A猪木 対 坂口征二(1978.4.21)

 昭和53年4月21日、蔵前国技館において、記念すべき第1回MSGシリーズの開幕戦が行われました。

 何と予選トーナメント1回戦から、A猪木対坂口征二という新日・日本人頂上対決が組まれたのです。

 平生は黄金タッグを結成し、常に猪木を支え、2番手に甘んじてる感がある坂口もこの一戦は当然、勝ちに狙いにいきました。

 トップロープからのニー・スタンプを浴びせた後、
猪木のお株を奪う卍固めを仕掛け、後一歩まで追い詰めるもこの2人に30分という時間は短すぎ、結局、時間切れの引き分けとなります。



 そこで10分間の延長戦が設けられ、流れは逆に猪木ペースとなります。

 

 

 しかし4の字固めで猪木が坂口を攻め続けたところで、またしても時間切れの引き分け

 計40分の激闘でも、勝敗がつかなかった事から、「決着は次の機会に持ち越しか」と思いきや、猪木のマイクアピールにより、時間無制限での再延長が急遽、決まりました。
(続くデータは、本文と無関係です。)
(** No schedule registers a callback or calls [Traits::Delete]. *)
Lemma run_registry (s : list Action) (st : State Heap) :
  at_exit (run Traits s st).1 = at_exit st.1
  /\ count_ev is_delete (trace (run Traits s st).1)
     = count_ev is_delete (trace st.1).
Proof.
  apply (run_ind Traits (fun st' =>
    at_exit st'.1 = at_exit st.1
    /\ count_ev is_delete (trace st'.1) = count_ev is_delete (trace st.1)));
    [|done].
  intros st' a [IH1 IH2]. destruct (exec_registry st' a) as [-> ->]. done.
Qed.

Lemma run_without_exits (s : list Action) (st : State Heap) :
  run Traits s st = run Traits (without_exits s) st.
Proof.
  revert st. induction s as [|[i|g] s IH]; intros st; simpl; [done|..].
  - apply IH.
  - rewrite <- IH. by destruct st.
Qed.

End Registry.

(** C5.  With [kRegisterAtExit] set, the header of singleton.h (lines
    59-60, 72-75 and 121-125) and the claim have the instance registered
    for deletion at exit.  The code does not: one call of [get()] on a
    fresh instance of such a policy creates the instance, publishes it and
    returns it, and the registry is still empty, since the registration of
    singleton.h:184-185 is commented out and [get()] never reads the
    flag. *)
Theorem registration_missing :
  kRegisterAtExit registering_traits = true
  /\ (run registering_traits [Step 0; Step 0; Step 0; Step 0]
        (init 0 [7])).2 = [mkCall 7 (Returned 4096%Z)]
  /\ instance_ (run registering_traits [Step 0; Step 0; Step 0; Step 0]
                  (init 0 [7])).1 7 = 4096%Z
  /\ at_exit (run registering_traits [Step 0; Step 0; Step 0; Step 0]
                (init 0 [7])).1 = [].
Proof. repeat split. Qed.

(** So the claim, as it is stated, fails on the code. *)
Lemma registration_once_fails : ~ registration_once registering_traits.
Proof.
  intros Hreg.
  assert (H : length (at_exit (run registering_traits
                [Step 0; Step 0; Step 0; Step 0]
                (init 0 (replicate 1 7))).1) = 1).
  { apply Hreg; [reflexivity | lia | reflexivity]. }
  vm_compute in H. discriminate.
Qed.

(** C7.  [DefaultSingletonTraits] has [kRegisterAtExit = false]; whatever
    the number of calls of [get()] and however they and [OnExit] are
    scheduled, no callback is registered and [Traits::Delete] is not
    called. *)
Theorem default_traits_leak {Heap : Type}
    (operator_new : Heap -> AtomicWord * Heap)
    (operator_delete : AtomicWord -> Heap -> Heap)
    (h : Heap) (tags : list Tag) (sched : list Action) :
  let Traits := DefaultSingletonTraits operator_new operator_delete in
  kRegisterAtExit Traits = false
  /\ at_exit (run Traits sched (init h tags)).1 = []
  /\ count_ev is_delete (trace (run Traits sched (init h tags)).1) = 0.
Proof.
  intros Traits. split; [reflexivity|].
  by destruct (run_registry Traits sched (init h tags)) as [-> ->].
Qed.

(** C10.  [OnExit] is a no-op: it returns the world it was given, so the
    word keeps its value, the heap and the trace are as before (no
    [Traits::Delete]), and a schedule does the same with and without its
    [OnExit] actions. *)
Theorem OnExit_noop {Heap : Type} (Traits : SingletonTraits Heap)
    (g : Tag) (w : World Heap) (ts : list Call) (sched : list Action) :
  OnExit g w = w
  /\ exec Traits (w, ts) (Exit g) = (w, ts)
  /\ instance_ (OnExit g w) g = instance_ w g
  /\ count_ev is_delete (trace (OnExit g w)) = count_ev is_delete (trace w)
  /\ run Traits sched (w, ts) = run Traits (without_exits sched) (w, ts).
Proof.
  repeat split. apply run_without_exits.
Qed.

(** ** One call run alone (C3, C9) *)

Section Alone.

Context {Heap : Type}.
Variable Traits : SingletonTraits Heap.

Lemma get_loop_returned (fuel : nat) (i : nat) (g : Tag) (p : AtomicWord)
    (w : World Heap) :
  get_loop Traits fuel i g (Returned p) w = Some (p, w).
Proof. by destruct fuel. Qed.

(** The fast path: the word holds an address. *)
Lemma get_created (fuel : nat) (i : nat) (g : Tag) (w : World Heap) :
  is_created (instance_ w g) = true ->
  get Traits (S fuel) i g w
  = Some (instance_ w g, log i g (OpAcquireLoad (instance_ w g)) w).
Proof.
  intros Hc. unfold get. simpl. unfold Acquire_Load. rewrite Hc.
  apply get_loop_returned.
Qed.

Lemma get_loop_S (fuel : nat) (i : nat) (g : Tag) (c : pc) (w : World Heap) :
  is_returned c = false ->
  get_loop Traits (S fuel) i g c w
  = get_loop Traits fuel i g (get_step Traits i g c w).1
                             (get_step Traits i g c w).2.
Proof.
  intros Hc. destruct c; try done; cbn [get_loop];
    match goal with
    | |- context [get_step ?T ?i ?g ?c ?w] => by destruct (get_step T i g c w)
    end.
Qed.

(** The creator path: the word holds 0. *)
Lemma get_uncreated (fuel : nat) (i : nat) (g : Tag) (w : World Heap) :
  instance_ w g = 0%Z ->
  let newval := (New Traits (heap w)).1 in
  exists w',
    get Traits (4 + fuel) i g w = Some (newval, w')
    /\ instance_ w' g = newval
    /\ (forall g', g' <> g -> instance_ w' g' = instance_ w g')
    /\ heap w' = (New Traits (heap w)).2
    /\ at_exit w' = at_exit w
    /\ trace w'
       = trace w ++ [mkEvent i g (OpAcquireLoad 0%Z);
                     mkEvent i g (OpAcquireCAS 0%Z kBeingCreatedMarker 0%Z);
                     mkEvent i g (OpNew newval);
                     mkEvent i g (OpReleaseStore newval)].
Proof.
  intros H0 newval. unfold get.
  change (4 + fuel) with (S (S (S (S fuel)))).
  rewrite get_loop_S, get_step_load by done. rewrite H0. simpl fst. simpl snd.
  rewrite get_loop_S, get_step_cas by done. simpl instance_.
  rewrite H0. simpl fst. simpl snd.
  rewrite get_loop_S, get_step_new by done. simpl fst. simpl snd.
  rewrite get_loop_S, get_step_store by done. simpl fst. simpl snd.
  rewrite get_loop_returned.
  eexists. split; [reflexivity|]. simpl.
  rewrite decide_True by done.
  split; [done|]. split.
  { intros g' Hg'. rewrite !decide_False by done. done. }
  split; [done|]. split; [done|].
  by rewrite <- !app_assoc.
Qed.

Lemma count_ev_app (f : Event -> bool) (tr1 tr2 : list Event) :
  count_ev f (tr1 ++ tr2) = count_ev f tr1 + count_ev f tr2.
Proof. induction tr1 as [|e tr1 IH]; simpl; [done|]. rewrite IH. lia. Qed.

Lemma news_after_create (g : Tag) (i : nat) (v : AtomicWord)
    (w w' : World Heap) :
  trace w' = trace w ++ [mkEvent i g (OpAcquireLoad 0%Z);
                         mkEvent i g (OpAcquireCAS 0%Z kBeingCreatedMarker 0%Z);
                         mkEvent i g (OpNew v);
                         mkEvent i g (OpReleaseStore v)] ->
  news g w' = news g w + 1.
Proof.
  intros Htr. unfold news. rewrite Htr, count_ev_app. simpl.
  rewrite !is_new_mk, Nat.eqb_refl. lia.
Qed.

Lemma get_repeat_created (fuel k : nat) (i : nat) (g : Tag) (w : World Heap) :
  is_created (instance_ w g) = true ->
  exists w',
    get_repeat Traits (S fuel) k i g w = Some (replicate k (instance_ w g), w')
    /\ instance_ w' = instance_ w
    /\ heap w' = heap w
    /\ at_exit w' = at_exit w
    /\ forall g', news g' w' = news g' w.
Proof.
  revert i w. induction k as [|k IH]; intros i w Hc.
  - exists w. by repeat split.
  - cbn [get_repeat]. rewrite get_created by done.
    destruct (IH (S i) (log i g (OpAcquireLoad (instance_ w g)) w) Hc)
      as (w' & -> & Hi & Hh & Ha & Hn).
    exists w'. repeat split; try done.
    intros g'. rewrite Hn. apply log_load_same_on.
Qed.

End Alone.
 まだ足のダメージが癒えない坂口に対し、猪木はアリ・キックからドロップ・キックで場外に落とし、更にトップ・ロープ最上段に上って、場外への急降下ニードロップでリングアウト勝ちを治めたのであります。



 猪木と坂口の闘いは全てがワールドリーグ戦、MSGシリーズ、ⅠWGPと春の祭典リーグであり、試合内容よりは、むしろ勝敗が重視された感がありますが、やはりこの試合がベスト・パウドだと思います。

 

 そういえば、90東京ドーム大会直前、あまりプロレスに興味がない友人と話題になった時、「ドームのメインはどういう試合?」と聞かれて、「猪木、坂口対橋本、蝶野だ」と答えると、「へえ~、そんな知らない若手とやるんだ。それなら猪木対坂口とやった方が盛り上がるんじゃない」と言われました。